Traveling with the President—for those of us who did it all the time—gets a little bit old. It's hard to talk about the experience of traveling with the President. It's often a reward or something really wonderful to do to staffers who worked very hard, giving them the face time, giving them the excitement of traveling on Air Force One. You try to be cognizant of that and let other people have some of that excitement of being with the President that you take for granted.
I remember so clearly the first time we went on the helicopter and on Air Force One. I think the first time on Air Force One was this trip to Detroit where I told you Dave Carpenter, the agent, came to the front door and the crowd thought it was Clinton. First of all, it's an incredibly dramatic experience having Marine One land on the south lawn if you're standing there watching it land. We would often do rope lines, invite people, guests, friends, and people from Capitol Hill, interns, to come out and shake the President's hand or watch him take off in the helicopter.
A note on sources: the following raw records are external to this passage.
(** The extended form needs a star. *)
Lemma cd_ext_needs_star (h : str) :
  ~ In c_star h -> search_group1 re_cd_ext h = None.
Proof.
  intros H. unfold search_group1.
  destruct (search re_cd_ext h) as [[s' m]|] eqn:S; [|reflexivity].
  exfalso. apply search_sound in S as (R & pre & ->).
  destruct (run_needs re_cd_ext (N.eqb c_star) 1 (Some 1%nat) s' m)
    as (c & Hc & E); [|lia|exact R|].
  - unfold re_cd_ext. apply in_or_app. right. now left.
  - apply N.eqb_eq in E. subst c. apply H, in_or_app. now right.
Qed.

(** ** The idx of the collected rows *)

Lemma strip_no_space (s : str) :
  Forall (fun c => isspace c = false) s -> strip s = s.
Proof.
  intros H. unfold strip, rstrip.
  assert (forall t : str, Forall (fun c => isspace c = false) t ->
            lstrip t = t) as Hl.
  { intros t [|c t' Hc _]; [reflexivity|]. cbn. now rewrite Hc. }
  rewrite (Hl s H), Hl; [apply rev_involutive|].
  apply List.Forall_forall. intros c Hc%in_rev.
  rewrite List.Forall_forall in H. now apply H.
Qed.


Lemma ascii_digit_plain (c : char) :
  ascii_digit c = true -> c <> c_bar /\ isspace c = false.
Proof.
  unfold ascii_digit. intros [H1 H2]%andb_true_iff.
  apply N.leb_le in H1, H2. split; [unfold c_bar; lia|].
  unfold isspace. settle_tests. reflexivity.
Qed.


(** ** The body, read from the returned document *)

(** Decomposing an element leaves what is beside it as it was. *)
Lemma get_decompose_apart (b : path) : forall (t : node) (p : path),
  (forall z, p <> b ++ z) -> (forall z, b <> p ++ z) ->
  get (decompose t b) p = get t p.
Proof.
  unfold decompose. induction b as [|i b IH]; intros t p H1 H2.
  - now destruct (H1 p).
  - cbn [put]. destruct t as [| nm cl att kids |]; try reflexivity.
    destruct (kids !! i) as [k0|] eqn:E; [|reflexivity].
    destruct p as [|j p]; [now destruct (H2 (i :: b))|]. cbn [get].
    destruct (decide (j = i)) as [->|Hne].
    + rewrite list_lookup_insert_eq by (eapply lookup_lt_Some, E).
      rewrite E. apply IH.
      * intros z ->. now apply (H1 z).
      * intros z ->. now apply (H2 z).
    + now rewrite list_lookup_insert_ne by congruence.
Qed.

Lemma get_fold_apart (bs : list path) : forall (t : node) (p : path),
  (forall b, In b bs -> (forall z, p <> b ++ z) /\ (forall z, b <> p ++ z)) ->
  get (fold_left decompose bs t) p = get t p.
Proof.
  induction bs as [|b bs IH]; intros t p H; [reflexivity|].
  cbn [fold_left]. rewrite IH by (intros b' Hb; apply H; now right).
  destruct (H b (or_introl eq_refl)) as [H1 H2].
  now apply get_decompose_apart.
Qed.

Lemma find_all_get names (t t' : node) (p : path) :
  get t p = get t' p -> find_all names t p = find_all names t' p.
Proof. unfold find_all. now intros ->. Qed.

Lemma get_text_get sep (t t' : node) (p : path) interesting :
  get t p = get t' p ->
  get_text interesting sep t p = get_text interesting sep t' p.
Proof. unfold get_text. now intros ->. Qed.

(** After its own turn a container holds no script or style element. *)
Lemma find_all_after_decompose (t : node) (p : path) :
  find_all bad_names (fold_left decompose (find_all bad_names t p) t) p = [].
Proof.
  destruct (find_all bad_names _ p) as [|b l] eqn:E; [reflexivity|].
  exfalso.
  assert (In b (find_all bad_names
                  (fold_left decompose (find_all bad_names t p) t) p)) as Hb
    by (rewrite E; now left).
  apply find_all_inv in Hb as (w & nm & cl & att & kids & -> & Hw & Hg & Hnm).
  pose proof Hg as Hg'.
  apply get_fold_decompose in Hg' as [Hgone|(n0 & H0 & Hl)];
    [discriminate Hgone|].
  symmetry in Hl. apply label_tag in Hl as (kids' & ->).
  assert (dead (fold_left decompose (find_all bad_names t p) t) (p ++ w))
    as [Hd|Hd].
  { apply dead_fold_decompose. right. eapply find_all_complete; eauto. }
  - congruence.
  - congruence.
Qed.

Section body_text.
Variable interesting : str -> string_kind -> bool.

Local Abbreviation dstep := (detail_step interesting).
Local Abbreviation text_at t :=
  (fun p => normalize_paragraphs (get_text interesting [c_nl] t p)).

(** A container that holds no script or style element is left alone by
    the turns of the containers after it. *)
Lemma detail_fold_stable (js : list path) :
  forall (t : node) (parts : list str) (p : path),
  StronglySorted path_lt (p :: js) -> find_all bad_names t p = [] ->
  get (fst (fold_left dstep js (t, parts))) p = get t p.
Proof.
  induction js as [|p' js IH]; intros t parts p Hs Hclean; [reflexivity|].
  cbn [fold_left]. destruct (dstep (t, parts) p') as [t1 parts1] eqn:E.
  pose proof (detail_step_soup interesting t parts p') as Ht.
  rewrite E in Ht. cbn [fst] in Ht. subst t1.
  inversion Hs as [|? ? Hs' Hall]; subst.
  inversion Hs' as [|? ? Hs'' _]; subst.
  apply Forall_cons in Hall as [Hlt Hall].
  assert (get (fold_left decompose (find_all bad_names t p') t) p = get t p)
    as Hsame.
  { apply get_fold_apart. intros b Hb.
    apply find_all_inv in Hb as (w & nm & cl & att & kids & -> & Hw & Hg & Hnm).
    split.
    - intros z ->. rewrite <- app_assoc in Hlt.
      exact (path_lt_not_below _ _ Hlt).
    - intros z Hz. destruct z as [|i z].
      + rewrite app_nil_r in Hz. subst p.
        exact (path_lt_not_below _ _ Hlt).
      + assert (In (p ++ i :: z) (find_all bad_names t p)) as Hin.
        { eapply find_all_complete; [discriminate| |exact Hnm].
          rewrite <- Hz. exact Hg. }
        now rewrite Hclean in Hin. }
  rewrite IH.
  - exact Hsame.
  - constructor; [exact Hs''|exact Hall].
  - now rewrite (find_all_get _ _ t p Hsame).
Qed.

Lemma detail_fold_texts (js : list path) :
  forall (t : node) (parts : list str),
  StronglySorted path_lt js ->
  snd (fold_left dstep js (t, parts))
  = parts ++ List.filter nonempty
               (List.map (text_at (fst (fold_left dstep js (t, parts)))) js).
Proof.
  induction js as [|p js IH]; intros t parts Hs.
  - cbn. now rewrite app_nil_r.
  - cbn [fold_left]. destruct (dstep (t, parts) p) as [t1 parts1] eqn:E.
    inversion Hs as [|? ? Hs' Hall]; subst.
    rewrite IH by exact Hs'. cbn [List.map List.filter].
    assert (get (fst (fold_left dstep js (t1, parts1))) p = get t1 p) as Hst.
    { apply detail_fold_stable; [exact Hs|].
      pose proof (detail_step_soup interesting t parts p) as Ht.
      rewrite E in Ht. cbn [fst] in Ht. subst t1.
      apply find_all_after_decompose. }
    rewrite (get_text_get _ _ t1 p interesting Hst).
    unfold detail_step in E. injection E as Et Ep. rewrite Et in Ep.
    rewrite <- Ep.
    destruct (normalize_paragraphs (get_text interesting [c_nl] t1 p));
      cbn [nonempty]; [reflexivity|].
    now rewrite <- app_assoc.
Qed.

Lemma select_paths_sorted cls (soup : node) :
  StronglySorted path_lt (select_paths cls soup).
Proof. apply sorted_filter, tag_paths_sorted. Qed.

(** X22. The body is read off the returned document: it consists of the
    normalized text of each view-content container of the document, in
    document order, a container inside another one counted again, the
    containers without text left out, with one blank line between two
    texts. *)
Theorem extract_detail_body_of_document (soup : node) :
  let body := fst (extract_detail interesting soup) in
  let soup' := snd (extract_detail interesting soup) in
  body = join [c_nl; c_nl]
           (List.filter nonempty
              (List.map (fun p => normalize_paragraphs
                                    (get_text interesting [c_nl] soup' p))
                        (select_paths viewContents soup))).
Proof.
  cbv zeta. unfold extract_detail.
  pose proof (detail_fold_texts (select_paths viewContents soup) soup []
                (select_paths_sorted viewContents soup)) as H.
  destruct (fold_left dstep _ _) as [t parts]. cbn [fst snd] in *.
  now rewrite H.
Qed.

End body_text.

(** ** The attachments and the removal of scripts *)

Lemma forest_paths_inv (ks : list node) : forall i (z : path),
  In z (forest_paths i ks) ->
  exists j k z',
    z = (i + j)%nat :: z' /\ ks !! j = Some k
    /\ ((z' = [] /\ is_tag k = true) \/ In z' (tag_paths k)).
Proof.
  induction ks as [|k ks IH]; intros i z H; [destruct H|].
  rewrite forest_paths_cons in H.
  apply in_app_or in H as [H|H]; [|apply in_app_or in H as [H|H]].
  - destruct (is_tag k) eqn:E; [|destruct H]. destruct H as [<-|[]].
    exists O, k, []. rewrite Nat.add_0_r. auto.
  - apply in_map_iff in H as (z' & <- & Hz).
    exists O, k, z'. rewrite Nat.add_0_r. auto.
  - apply IH in H as (j & k' & z' & -> & Hj & Hz).
    exists (S j), k', z'. split; [f_equal; lia|]. auto.
Qed.

(** Every listed path leads to an element. *)
Lemma tag_paths_sound : forall (c : node) (z : path),
  In z (tag_paths c) -> exists n, get c z = Some n /\ is_tag n = true.
Proof.
  apply (node_induction
           (fun c => forall z, In z (tag_paths c) ->
                     exists n, get c z = Some n /\ is_tag n = true)).
  - intros k s z [].
  - intros nm cl att kids IH z Hz. rewrite tag_paths_tag in Hz.
    apply forest_paths_inv in Hz as (j & k & z' & -> & Hj & Hz).
    cbn [Nat.add get]. rewrite Hj.
    destruct Hz as [[-> Hk]|Hz]; [eauto|].
    rewrite List.Forall_forall in IH. apply (IH k); [|exact Hz].
    apply list_elem_of_In. eapply list_elem_of_lookup_2, Hj.
  - intros z [].
Qed.

Lemma path_lt_asym (p q : path) : path_lt p q -> path_lt q p -> False.
Proof.
  revert q. induction p as [|i p IH]; intros [|j q]; cbn; try tauto.
  intros [H1|[-> H1]] [H2|[E H2]]; try lia. eauto.
Qed.

(** Two lists in document order with the same elements are equal. *)
Lemma sorted_same (l1 : list path) : forall l2,
  StronglySorted path_lt l1 -> StronglySorted path_lt l2 ->
  (forall w, In w l1 <-> In w l2) -> l1 = l2.
Proof.
  induction l1 as [|a l1 IH]; intros [|b l2] H1 H2 H.
  - reflexivity.
  - destruct (proj2 (H b) (or_introl eq_refl)).
  - destruct (proj1 (H a) (or_introl eq_refl)).
  - inversion H1 as [|? ? S1 F1]; inversion H2 as [|? ? S2 F2]; subst.
    rewrite List.Forall_forall in F1, F2.
    assert (a = b) as ->.
    { destruct (proj1 (H a) (or_introl eq_refl)) as [E|Ha]; [now symmetry|].
      destruct (proj2 (H b) (or_introl eq_refl)) as [E|Hb]; [exact E|].
      destruct (path_lt_asym a b); auto. }
    f_equal. apply IH; [exact S1|exact S2|].
    intros w. split; intros Hw.
    + destruct (proj1 (H w) (or_intror Hw)) as [<-|Hw']; [|exact Hw'].
      destruct (path_lt_asym b b); auto.
    + destruct (proj2 (H w) (or_intror Hw)) as [<-|Hw']; [|exact Hw'].
      destruct (path_lt_asym b b); auto.
Qed.

(** What [is_attachment_anchor] reads of the element itself. *)
Local Abbreviation anchor_ok n :=
  (match n with
   | Some (NTag name _ attrs _ as a) =>
       bool_decide (name = py "a")
       && bool_decide (is_Some (attr_get a (py "href")))
   | _ => false
   end).

Local Abbreviation href_at soup w :=
  (get soup w ≫= fun a => attr_get a (py "href")).

Lemma attr_get_label (n : node) key : attr_get (label n) key = attr_get n key.
Proof. destruct n; reflexivity. Qed.

Lemma same_label_reads (m n : option node) :
  label <$> m = label <$> n ->
  anchor_ok m = anchor_ok n
  /\ (forall cls, has_class cls m = has_class cls n)
  /\ (forall names, has_name names m = has_name names n)
  /\ (m ≫= fun a => attr_get a (py "href"))
     = (n ≫= fun a => attr_get a (py "href")).
Proof.
  destruct m as [m|], n as [n|]; try discriminate; [|tauto].
  cbn. intros [= E].
  destruct m as [|? ? ? km|], n as [|? ? ? kn|]; try discriminate E;
    try tauto.
  cbn in E. injection E as -> -> ->. tauto.
Qed.

Lemma is_attachment_anchor_read (soup : node) (w : path) :
  is_attachment_anchor soup w
  = anchor_ok (get soup w)
    && existsb (fun j =>
         has_class addfile_class (get soup (take j w))
         && existsb (fun i => has_class items_class (get soup (take i w)))
                    (seq 1 (j - 1)))
         (seq 1 (length w - 1)).
Proof.
  unfold is_attachment_anchor.
  destruct (get soup w) as [[| nm cl att kids |]|]; reflexivity.
Qed.

Lemma anchor_listed (soup : node) (w : path) :
  In w (List.filter (is_attachment_anchor soup) (tag_paths soup))
  <-> is_attachment_anchor soup w = true.
Proof.
  rewrite filter_In. split; [tauto|]. intros H. split; [|exact H].
  pose proof H as H'.
  apply is_attachment_anchor_spec in H'
    as (cl & att & kids & i & j & Hg & _ & _ & Hj & _).
  eapply tag_paths_complete; [|exact Hg|reflexivity].
  destruct w; [simpl in Hj; lia|discriminate].
Qed.

(** Two documents with the same attachment elements, carrying the same
    references. *)
Local Abbreviation same_anchors t t' :=
  ((forall w : path, is_attachment_anchor t' w = is_attachment_anchor t w)
   /\ (forall w : path, is_attachment_anchor t w = true ->
         href_at t' w = href_at t w)).

Lemma flat_map_agree {A B} (f g : A -> list B) (l : list A) :
  (forall x, In x l -> f x = g x) -> flat_map f l = flat_map g l.
Proof.
  induction l as [|a l IH]; intros H; [reflexivity|]. cbn [flat_map].
  rewrite (H a (or_introl eq_refl)), IH; [reflexivity|].
  intros x Hx. apply H. now right.
Qed.

Lemma existsb_agree {A} (f g : A -> bool) (l : list A) :
  (forall x, f x = g x) -> existsb f l = existsb g l.
Proof.
  intros H. induction l as [|a l IH]; [reflexivity|].
  cbn [existsb]. now rewrite H, IH.
Qed.

Lemma below_dec (b w : path) : (exists z, w = b ++ z) \/ (forall z, w <> b ++ z).
Proof.
  destruct (decide (take (length b) w = b)) as [E|N].
  - left. exists (drop (length b) w). now rewrite <- E at 1; rewrite take_drop.
  - right. intros z ->. apply N. now rewrite take_app_length.
Qed.

Lemma same_anchors_attachments urljoin (t t' : node) :
  same_anchors t t' ->
  find_attachments_from_g_archive urljoin t'
  = find_attachments_from_g_archive urljoin t.
Proof.
  intros [Ha Hh]. unfold find_attachments_from_g_archive.
  assert (List.filter (is_attachment_anchor t') (tag_paths t')
          = List.filter (is_attachment_anchor t) (tag_paths t)) as ->.
  { apply sorted_same; try apply sorted_filter, tag_paths_sorted.
    intros w. now rewrite !anchor_listed, Ha. }
  apply flat_map_agree. intros w Hw%anchor_listed. now rewrite Hh.
Qed.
That first trip, I remember going out, walking to the helicopter. The military aide could have briefed you on the protocol. Usually you'd wait until the President goes on. He goes on the front stairs, the staff come on the back stairs. Similarly on Air Force One, the President goes up the front stairs. If you're on the helicopter, you wait until he gets in the plane, then you can follow up the front stairs as well. But it's all so new and dramatic. Here you are, walking to get onto this icon of America, Marine One, on the south lawn. You lift off and have the most spectacular view you can ever imagine, taking off from the south lawn, of the Washington Monument. You fly right next to it and turn and fly over the Capitol and Jefferson Memorial, then land out at Andrews Air Force Base and park right in front of the 747, Air Force One.
You get off the helicopter and there's this absolutely gorgeous—another icon of America—gleaming 747, and walking up those stairs is a truly magical experience. It doesn't get old, no matter how many times you've flown on that airplane.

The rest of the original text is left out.